# SOURCE RECORDS
(* ===== verification/FsUtil2Props.v ===== *)
(** * FsUtil2Props: fragmentation, searching and recovery

    What the commands of FsUtil2.v do on files whose sector map is sound. *)
From S2P Require Import Prelude Bitmap Block Store Cache FsState Inode FileData FreeMap FileProps Dealloc CString Files FilesProps Directory DemoDisk DirectoryProps DirectoryRemove FileSys PathProps FileSysProps FsUtil2.

Module FsUtil2Props.
Import Bitmap FsState Inode FileData FreeMap FileProps Dealloc Files FilesProps Directory DirectoryProps
  DirectoryRemove FileSys PathProps FileSysProps FsUtil2.

Section sectors.
Context {B : Type} `{!BlockStore B}.
Implicit Types (b : B) (s : fs B) (d : inode_disk).

(* ------------------------------------------------------------------ *)
(** ** The sectors of a file                                           *)
(* ------------------------------------------------------------------ *)

(** The loops that append the first elements of a block. *)
Lemma collect_wp {T} (l bl acc : list Z) n (st : T) (Q : list Z -> T -> Prop) :
  n = length l -> (forall i t, zget l i = Some t -> zget bl i = Some t) -> Q (acc ++ l) st ->
  wp (for_acc n 0 (fun i acc => let! t := need (zget bl i) in ret (acc ++ [t])) acc) Q st.
Proof.
  intros -> Hl HQ. apply (wp_for_acc (fun i x st' => x = acc ++ take (Z.to_nat i) l /\ st' = st)).
  - by rewrite app_nil_r.
  - intros i x ? Hi (-> & ->). destruct (zget_ex l i) as [t Ht]; [lia|]. wp_step.
    eapply wp_need; [by apply Hl|]. apply wp_ret. split; [|done]. rewrite <- app_assoc. f_equal.
    symmetry. apply take_next; [lia|done].
  - intros x ? (-> & ->). by rewrite take_ge by lia.
Qed.
(* ===== verification/A3Shell.v ===== *)
(** * A3Shell: the parser and the commands of the third shell
    (a3/shell.c, a3/interpreter.c)

    parseInput calls interpreter, whose run and exec call the scheduler of
    Kernel3.v, which calls parseInput for every line; the other commands
    call the file system.  [parseInput] ties the knot with fuel for this
    nesting.  strtok is used without a care for the nesting: where it goes
    on is part of the state. *)
From S2P Require Import Prelude CString VarSpec Words Console Bitmap Store FsState Inode FreeMap Files Directory FileSys FsUtil2 LinkedList A3Memory Kernel3.
From Stdlib Require Import Ascii.

Module A3Shell.
Import VarSpec Kernel3.
Open Scope string_scope. Open Scope Z_scope.

Definition MAX_USER_INPUT : Z := 1000.

(** enum Error of interpreter.h; the others are in FsUtil2.v. *)
Definition TOO_MANY_TOKENS : Z := 5.
Definition TOO_FEW_TOKENS : Z := 6.
Definition NON_ALPHANUMERIC_TOKEN : Z := 7.
Definition BAD_COMMAND : Z := 8.
Definition ERROR_RM : Z := 9.
Definition FILESYSTEM_ERROR : Z := 11.
Definition FILE_WRITE_ERROR : Z := 12.
Definition FILE_READ_ERROR : Z := 13.
Definition error_msgs : list string :=
  ["no error"; "file does not exist"; "no space left in shell memory"; "ready queue is full";
   "scheduling policy error"; "too many tokens"; "too few tokens"; "non-alphanumeric token";
   "unknown name"; "rm"; "file could not be created"; "bad filesystem";
   "file could not be written (maybe no space?)"; "file could not be read"].

Definition handle_error {S} (error_code : Z) : M S Z :=
  let! msg := need (zget error_msgs error_code) in
  print ("Bad command: " +:+ msg +:+ nl) ;;
  ret error_code.

Definition puts {S} (s : string) : M S unit := print (s +:+ nl).

(** A word of the array: beyond those stored the entries were never set. *)
Definition arg {S} (words : list string) (i : Z) : M S string := need (zget words i).

Definition is_crlf (c : ascii) : bool := Ascii.eqb c CR || Ascii.eqb c LF.

(* ------------------------------------------------------------------ *)
(** ** The C library                                                   *)
(* ------------------------------------------------------------------ *)

(** In the "C" locale. *)
Definition in_class (lo hi c : ascii) : bool :=
  (nat_of_ascii lo <=? nat_of_ascii c)%nat && (nat_of_ascii c <=? nat_of_ascii hi)%nat.
Definition isdigit (c : ascii) : bool := in_class "0" "9" c.
Definition isalnum (c : ascii) : bool := isdigit c || in_class "A" "Z" c || in_class "a" "z" c.
Definition isspace (c : ascii) : bool := Ascii.eqb c " " || in_class (ch 9) (ch 13) c.

Fixpoint digits_value (acc : Z) (s : string) : Z :=
  match s with
  | String c s' =>
      if isdigit c then digits_value (acc * 10 + Z.of_nat (nat_of_ascii c - 48)) s' else acc
  | EmptyString => acc
  end.
Fixpoint skip_isspace (s : string) : string :=
  match s with String c s' => if isspace c then skip_isspace s' else s | EmptyString => s end.
(** Undefined when the value does not fit an int. *)
Definition atoi {S} (s : string) : M S Z :=
  let s := skip_isspace s in
  let v :=
    match s with
    | String "-" t => - digits_value 0 t
    | String "+" t => digits_value 0 t
    | _ => digits_value 0 s
    end in
  need (if bool_decide (- 2 ^ 31 <= v < 2 ^ 31) then Some v else None).

Fixpoint skip_delimiters (s : string) : string :=
  match s with String ";" s' => skip_delimiters s' | _ => s end.
(** The text before the first delimiter, and what follows it if there is
    one. *)
Fixpoint token_of (s : string) : string * option string :=
  match s with
  | EmptyString => (EmptyString, None)
  | String ";" s' => (EmptyString, Some s')
  | String c s' => let '(t, r) := token_of s' in (String c t, r)
  end.
(** A call of strtok that goes on at [s]: the token, and where the next
    call with NULL goes on. *)
Definition strtok_from (s : string) : option string * option string :=
  match skip_delimiters s with
  | EmptyString => (None, None)
  | s => let '(t, r) := token_of s in (Some t, r)
  end.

# WORK TASK
What are the lines from the one with "call with NULL goes on. *)" through the end of the entries? Give them again exactly, both end lines included.

# RESULT FOR THIS TASK
    call with NULL goes on. *)
Definition strtok_from (s : string) : option string * option string :=
  match skip_delimiters s with
  | EmptyString => (None, None)
  | s => let '(t, r) := token_of s in (Some t, r)
  end.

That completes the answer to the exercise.